=== TASK OBJECTIVE ===
Wherever the string "export" appears in the entries below, return the line that holds it.
(RECORDS SHOWN begins)
(* ===== verification/AuctionRun.v ===== *)
(** * One auction, run

    The contract, the enclave and the test token executed together from
    deployment to withdrawal, with concrete codecs, as evidence that the
    hypotheses of the theorems can hold. *)

From S2P Require Import Prelude GoStrings Evm Abi AuctionContract AuctionSafety AuctionProps EnclaveAbi Enclave Settlement TestToken.
From stdpp Require Import options.

(** ** Codecs that follow the ABI *)

Definition demo_out_of_range : error := ErrMsg "IntegerOutOfRangeError".
#[export] Instance demo_viem : Viem := {
  decodeAbiParameters := λ params s,
    match abi_decode params s with Some vals => Ok vals | None => Err (ErrMsg "AbiDecodingDataSizeTooSmallError") end;
  encodeAbiParameters := λ params vals, if typed params vals then Ok (abi_encode vals) else Err demo_out_of_range;
  viem_keccak256 := pad;
}.
Lemma demo_viem_laws : ViemLaws.
Proof.
  split.
  - intros params vals Ht Hl. cbn [decodeAbiParameters demo_viem]. by rewrite abi_decode_encode by (first [done|by apply typed_shaped]).
  - intros params data vals. cbn [decodeAbiParameters demo_viem]. unfold abi_decode.
    destruct (read_params _ _ _) as [vals'|]; cbn [mbind option_bind]; [|done].
    destruct (shaped params vals') eqn:Hs; [|done]. congruence.
  - intros params vals data. cbn [encodeAbiParameters demo_viem]. destruct (typed params vals); [|done]. congruence.
  - intros params vals Ht. cbn [encodeAbiParameters demo_viem]. by rewrite Ht.
  - intros x. cbn. unfold pad. rewrite len_bytes, bytes_str, length_take, length_app, length_replicate. lia.
Qed.
Lemma demo_viem_range : ViemRangeChecks.
Proof. split. intros params vals _ Ht. cbn [encodeAbiParameters demo_viem]. by rewrite Ht. Qed.

(** ** The run *)

Definition demo_seller : address := 5100%Z.
Definition demo_bidder : address := 1001%Z.
Definition demo_rival : address := 1002%Z.
Definition demo_lot : Z := 1000000000.
Definition demo_floor : Z := 2 * 10 ^ 18.
Definition demo_ceiling : Z := 5 * 10 ^ 17 * 5.

Definition funded (holder : address) (amount : Z) (t : TestToken) : TestToken :=
  default t (approve holder demo_this amount <$> mint holder amount t).
Definition no_token : TestToken := mkToken ∅ ∅ 0.
Definition demo_start : sys Storage world2 event :=
  mkSys (mkStorage 1 0 1 ∅ ∅)
    (mkWorld (funded demo_seller demo_lot no_token)
             (funded demo_rival (10 ^ 10) (funded demo_bidder (10 ^ 10) no_token)) 0) [].

(** A plaintext bid; the ciphertext is the plaintext, for a key nobody lost. *)
Definition demo_plain (bidder : address) (nonce price : Z) : string :=
  word bidder +:+ word demo_this +:+ word 1 +:+ word nonce +:+ word price +:+ word 9.

Definition demo_calls : list (Z * address * call) := [
  (10, demo_seller, CallSetExtensionId);
  (10, demo_seller, CallCreateAuction demo_lot demo_floor demo_ceiling 100 200);
  (20, demo_bidder, CallSubmitPrivateBid 0 1 (demo_plain demo_bidder 1 (22 * 10 ^ 17)));
  (30, demo_rival, CallSubmitPrivateBid 0 1 (demo_plain demo_rival 1 (21 * 10 ^ 17)));
  (100, demo_rival, CallRequestClear 0 1)]%Z.

Definition run_calls (l : list (Z * address * call)) (s : sys Storage world2 event) :
    option (sys Storage world2 event) :=
  foldl (λ s p, s ← s; match execute 3 p.1.1 p.1.2 p.2 s with inl (_, s') => Some s' | inr _ => None end) (Some s) l.

Definition demo_cleared : sys Storage world2 event := default demo_start (run_calls demo_calls demo_start).

Lemma run_calls_cons p l s :
  run_calls (p :: l) s =
  match execute 3 p.1.1 p.1.2 p.2 s with inl (_, s') => run_calls l s' | inr _ => None end.
Proof.
  unfold run_calls. cbn [foldl]. cbn [mbind option_bind]. destruct (execute 3 _ _ _ s) as [[[] s']|]; [done|].
  induction l as [|q l IHl]; [done|]. cbn [foldl]. exact IHl.
Qed.

(** Senders are people. *)
Definition honest (p : Z * address * call) : Prop := is_address p.1.2 ∧ p.1.2 ≠ demo_this.
#[export] Instance honest_dec p : Decision (honest p).
Proof. unfold honest. apply _. Defined.

Lemma run_calls_reachable l s s' :
  Forall honest l → run_calls l s = Some s' → rtc happens s s'.
Proof.
  revert s. induction l as [|[[now sender] c] l IH]; intros s Hl; [by intros [= <-]|].
  apply Forall_cons in Hl as [[Ha Hn] Hl]. cbn [fst snd] in Ha, Hn. rewrite run_calls_cons. cbn [fst snd].
  destruct (execute 3 now sender c s) as [[[] s1]|] eqn:He; [|done].
  intros Hr. eapply rtc_l; [by eapply happens_call|by apply IH].
Qed.

Lemma supply_ok_check t :
  map_Forall (λ _ x, 0 ≤ x)%Z (balanceOf t) → total id (balanceOf t) = totalSupply t → is_uint 256 (totalSupply t) →
  supply_ok t.
Proof. intros Hm Ht Hu. by split; [exact Hm|split]. Qed.
Lemma demo_deployed : deployed demo_start ∧ sound (world demo_start) ∧ (∀ t, 0 ≤ balance t this (world demo_start))%Z.
Proof.
  assert (sound (world demo_start)) as Hs by (split; apply supply_ok_check; by_decide).
  split; [by exists (λ _, 1%Z), 3%Z, 4%Z|]. split; [done|]. intros t. destruct Hs as [[Hb _] [Hq _]].
  cbn [balance world2_laws]. unfold balance2.
  repeat case_decide; [by apply (balance_bounds (base_token (world demo_start)))|
    by apply (balance_bounds (quote_token (world demo_start)))|done].
Qed.

Lemma demo_run : run_calls demo_calls demo_start = Some demo_cleared.
Proof. vm_compute. reflexivity. Qed.
Lemma demo_reachable : auction_reachable demo_cleared.
Proof.
  destruct demo_deployed as (? & ? & ?). exists demo_start. split_and!; try done.
  apply (run_calls_reachable demo_calls); [by_decide|apply demo_run].
Qed.

(** *** The enclave's part *)

Definition demo_retention : Z := 600000.
Definition demo_decrypt (ciphertext : string) : result string := Ok ciphertext.
Definition demo_memory : enclave :=
  foldl (λ s m, snd (handlePrivateBid demo_decrypt 1000 m s)) resetState
    [bid_message 1 demo_bidder (demo_plain demo_bidder 1 (22 * 10 ^ 17));
     bid_message 1 demo_rival (demo_plain demo_rival 1 (21 * 10 ^ 17))]%Z.
Definition demo_auction : Auction := auction_at 1 (storage demo_cleared).
Definition demo_result : ClearResult :=
  clear_bids (mkClearMessage 1 demo_this demo_floor demo_ceiling) (bids_at (keyForAuction demo_this 1) demo_memory).
Definition demo_signature : string := word demo_tee_id +:+ word 1 +:+ str [byte 27].

(** The higher bid wins. *)
Example demo_winner : r_winner demo_result = demo_bidder ∧ r_unitPriceWei demo_result = (22 * 10 ^ 17)%Z ∧
  r_submittedBidCount demo_result = 2%Z ∧ r_eligibleBidCount demo_result = 2%Z.
Proof. vm_compute. done. Qed.

Definition demo_settled : sys Storage world2 event :=
  match execute 3 150 demo_rival (CallSettleAuction 1 demo_result demo_signature) demo_cleared with
  | inl (_, s) => s
  | inr _ => demo_start
  end.
Lemma demo_settles :
  execute 3 150 demo_rival (CallSettleAuction 1 demo_result demo_signature) demo_cleared = inl (tt, demo_settled).
Proof. vm_compute. reflexivity. Qed.
(** The winner has the lot and the seller the price. *)
Example demo_balances :
  balance2 demo_base demo_bidder (world demo_settled) = demo_lot ∧
  balance2 demo_quote demo_seller (world demo_settled) = 2200000000%Z ∧
  balance2 demo_quote demo_bidder (world demo_settled) = (10 ^ 10 - 2200000000)%Z ∧
  balance2 demo_quote demo_this (world demo_settled) = 2500000000%Z.
Proof. vm_compute. done. Qed.

(** ** The market of the run *)

Inductive market_event :=
  | MCall (now : Z) (sender : address) (c : call)
  | MBid (now : Z) (n : nat)
  | MRestart.
Abbreviation demo_market_type := (@market world2).
Definition market_do (e : market_event) (m : demo_market_type) : option demo_market_type :=
  match e with
  | MCall now sender c =>
    if decide (honest (now, sender, c)) then
      match execute 3 now sender c (chain m) with
      | inl (_, s') => Some (mkMarket s' (memory m) (sent_bids sender c ++ bid_messages m)
                               (sent_clears (storage (chain m)) c ++ clear_messages m))
      | inr _ => None
      end
    else None
  | MBid now n =>
    msg ← bid_messages m !! n;
    Some (mkMarket (chain m) (snd (handlePrivateBid demo_decrypt now msg (memory m))) (bid_messages m) (clear_messages m))
  | MRestart => Some (mkMarket (chain m) resetState (bid_messages m) (clear_messages m))
  end.
Fixpoint market_run (l : list market_event) (m : demo_market_type) : option demo_market_type :=
  match l with [] => Some m | e :: l => m ← market_do e m; market_run l m end.

Lemma market_run_steps l m m' : market_run l m = Some m' → rtc (market_step demo_retention) m m'.
Proof.
  revert m. induction l as [|e l IH]; intros m; cbn [market_run]; [by intros [= <-]|].
  intros (m1 & Hd & Hr)%bind_Some. eapply rtc_l; [|by apply IH]. clear IH Hr.
  destruct e as [now sender c|now n|]; cbn [market_do] in Hd.
  - case_decide as Hh; [|done]. destruct (execute 3 now sender c (chain m)) as [[[] s']|] eqn:He; [|done].
    injection Hd as <-. destruct Hh. by eapply market_call.
  - apply bind_Some in Hd as (msg & Hm & [= <-]). apply market_bid. by eapply list_elem_of_lookup_2.
  - injection Hd as <-. apply market_restart.
Qed.

(** The enclave restarts once, and the later bid is delivered first. *)
Definition demo_events : list market_event :=
  ((λ p, MCall p.1.1 p.1.2 p.2) <$> take 4 demo_calls) ++ [MBid 1000 0; MRestart; MBid 2000 0; MBid 2000 1] ++
  ((λ p, MCall p.1.1 p.1.2 p.2) <$> drop 4 demo_calls).
Definition demo_empty : demo_market_type := mkMarket demo_start resetState [] [].
Definition demo_market : demo_market_type := default demo_empty (market_run demo_events demo_empty).
Lemma demo_market_reachable : market_reachable demo_retention demo_market.
Proof.
  destruct demo_deployed as (? & ? & ?). exists demo_start. split_and!; try done.
  apply (market_run_steps demo_events). vm_compute. reflexivity.
Qed.

Lemma demo_this_ok : is_address (@this world2 _) ∧ (@this world2 _) ≠ 0%Z.
Proof. by_decide. Qed.

(** ** Witnesses *)

Lemma auction_solvent_witness :
  unlocked (storage demo_cleared) ∧ wf (storage demo_cleared) ∧ solvent demo_cleared.
Proof. apply auction_solvent, demo_reachable. Defined.

Lemma auction_lifecycle_witness :
  moves 150 demo_auction (auction_at 1 (storage demo_settled)) ∨
  demo_auction = zero_auction ∧
    opened demo_rival (CallSettleAuction 1 demo_result demo_signature) (auction_at 1 (storage demo_settled)).
Proof.
  assert (demo_rival ≠ this) as Hn by done.
  exact (proj1 (auction_lifecycle 3 150 demo_rival _ demo_cleared demo_settled 1 demo_reachable Hn demo_settles)).
Defined.

Lemma settlement_authorised_witness : verified 150 1 demo_result demo_signature demo_auction.
Proof.
  assert (demo_rival ≠ this) as Hn by done.
  exact (proj1 (settlement_authorised 3 150 demo_rival 1 _ _ demo_cleared demo_settled demo_reachable Hn demo_settles)).
Defined.

Lemma funds_recoverable_witness :
  ∃ s1, execute 3 300 demo_rival (CallCancelTimedOutAuction 1) demo_cleared = inl (tt, s1) ∧
    ∃ s2, execute 3 300 demo_bidder (CallWithdrawQuote 1) s1 = inl (tt, s2) ∧ escrow_at 1 demo_bidder (storage s2) = 0%Z.
Proof.
  destruct (funds_recoverable 2 300 demo_rival demo_cleared 1 demo_reachable) as (s1 & Hc & Hw);
    [by_decide|done|vm_compute; discriminate|vm_compute; reflexivity|].
  rewrite decide_True in Hc by (right; vm_compute; reflexivity). exists s1. split; [exact (proj1 Hc)|].
  destruct (Hw demo_bidder) as (s2 & Hr & _ & Hx); [by_decide|done|vm_compute; discriminate|]. exists s2.
  split; [exact Hr|exact Hx].
Defined.

Lemma empty_wf : wf_enclave resetState.
Proof. split. intros key bids. cbn. by rewrite lookup_empty. Qed.

Lemma private_bid_outcome_witness :
  wf_enclave (snd (handlePrivateBid demo_decrypt 1000 (bid_message 1 demo_bidder (demo_plain demo_bidder 1 5)) resetState)).
Proof.
  pose proof (private_bid_outcome demo_decrypt 1000 (bid_message 1 demo_bidder (demo_plain demo_bidder 1 5)) resetState empty_wf) as H.
  destruct (handlePrivateBid _ _ _ _) as [r s]. exact (proj1 H).
Defined.

Lemma cleared_result_settles_witness :
  ∃ r, r_winner r = demo_bidder ∧
    fst (handleClear demo_retention 3000 (clear_message 1 (auction_at 1 (storage (chain demo_market)))) (memory demo_market)) =
      Ok (Success (abi_clear_result r)) ∧
    (r_winner r = 0%Z ∨ r_winningCommitment r ≠ zero32 →
     ∃ s', execute 3 150 demo_seller (CallSettleAuction 1 r demo_signature) (chain demo_market) = inl (tt, s')).
Proof.
  destruct (cleared_result_settles (VLaws := demo_viem_laws) demo_retention demo_this_ok
    demo_market 1 3000 demo_market_reachable) as (r & Hof & _ & Hr & _); [vm_compute; reflexivity|vm_compute; discriminate|].
  exists r. destruct Hof as [(e & He & _)|Hof]; [exfalso; vm_compute in He; discriminate He|].
  assert (r_winner r = demo_bidder ∧ r_winningNonce r = 1%Z) as [Hw Hn] by (rewrite Hof; vm_compute; done).
  destruct Hr as [Hr Hs]; [rewrite Hn; by_decide|]. split; [exact Hw|split; [exact Hr|]].
  intros Hc. apply (Hs 2); [|vm_compute; discriminate|exact Hc]. intros s. vm_compute. reflexivity.
Defined.

Lemma demo_memory_wf : wf_enclave demo_memory.
Proof. unfold demo_memory. cbn [foldl]. do 2 apply handlePrivateBid_wf. apply empty_wf. Qed.

Definition demo_request : string := clear_message (W := world2) 1 demo_auction.
Lemma clear_outcome_witness :
  ∃ result, fst (handleClear demo_retention 3000 demo_request demo_memory) = success (encodeClearResult result) ∧
    r_submittedBidCount result = Z.of_nat (length (bids_at (keyForAuction demo_this 1) demo_memory)).
Proof.
  assert (decodeClearMessage demo_request = Ok (mkClearMessage 1 demo_this demo_floor demo_ceiling)) as Hd
    by (vm_compute; reflexivity).
  assert (cleared_of (pruneCleared 3000 demo_memory) !! keyForAuction demo_this 1 = None) as Hc by (vm_compute; reflexivity).
  pose proof (clear_outcome demo_retention 3000 demo_request demo_memory _ demo_memory_wf Hd) as H.
  specialize (H ltac:(by_decide) ltac:(by_decide) ltac:(by_decide) Hc).
  cbn [m_contractAddr m_auctionId] in H. destruct (handleClear _ _ _ _) as [r s].
  destruct H as (_ & result & Hr & _ & _ & Hn & _). exists result. split; [exact Hr|exact Hn].
Defined.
(RECORDS SHOWN ends)
=== TASK SOLUTION ===
#[export] Instance demo_viem : Viem := {
#[export] Instance honest_dec p : Decision (honest p).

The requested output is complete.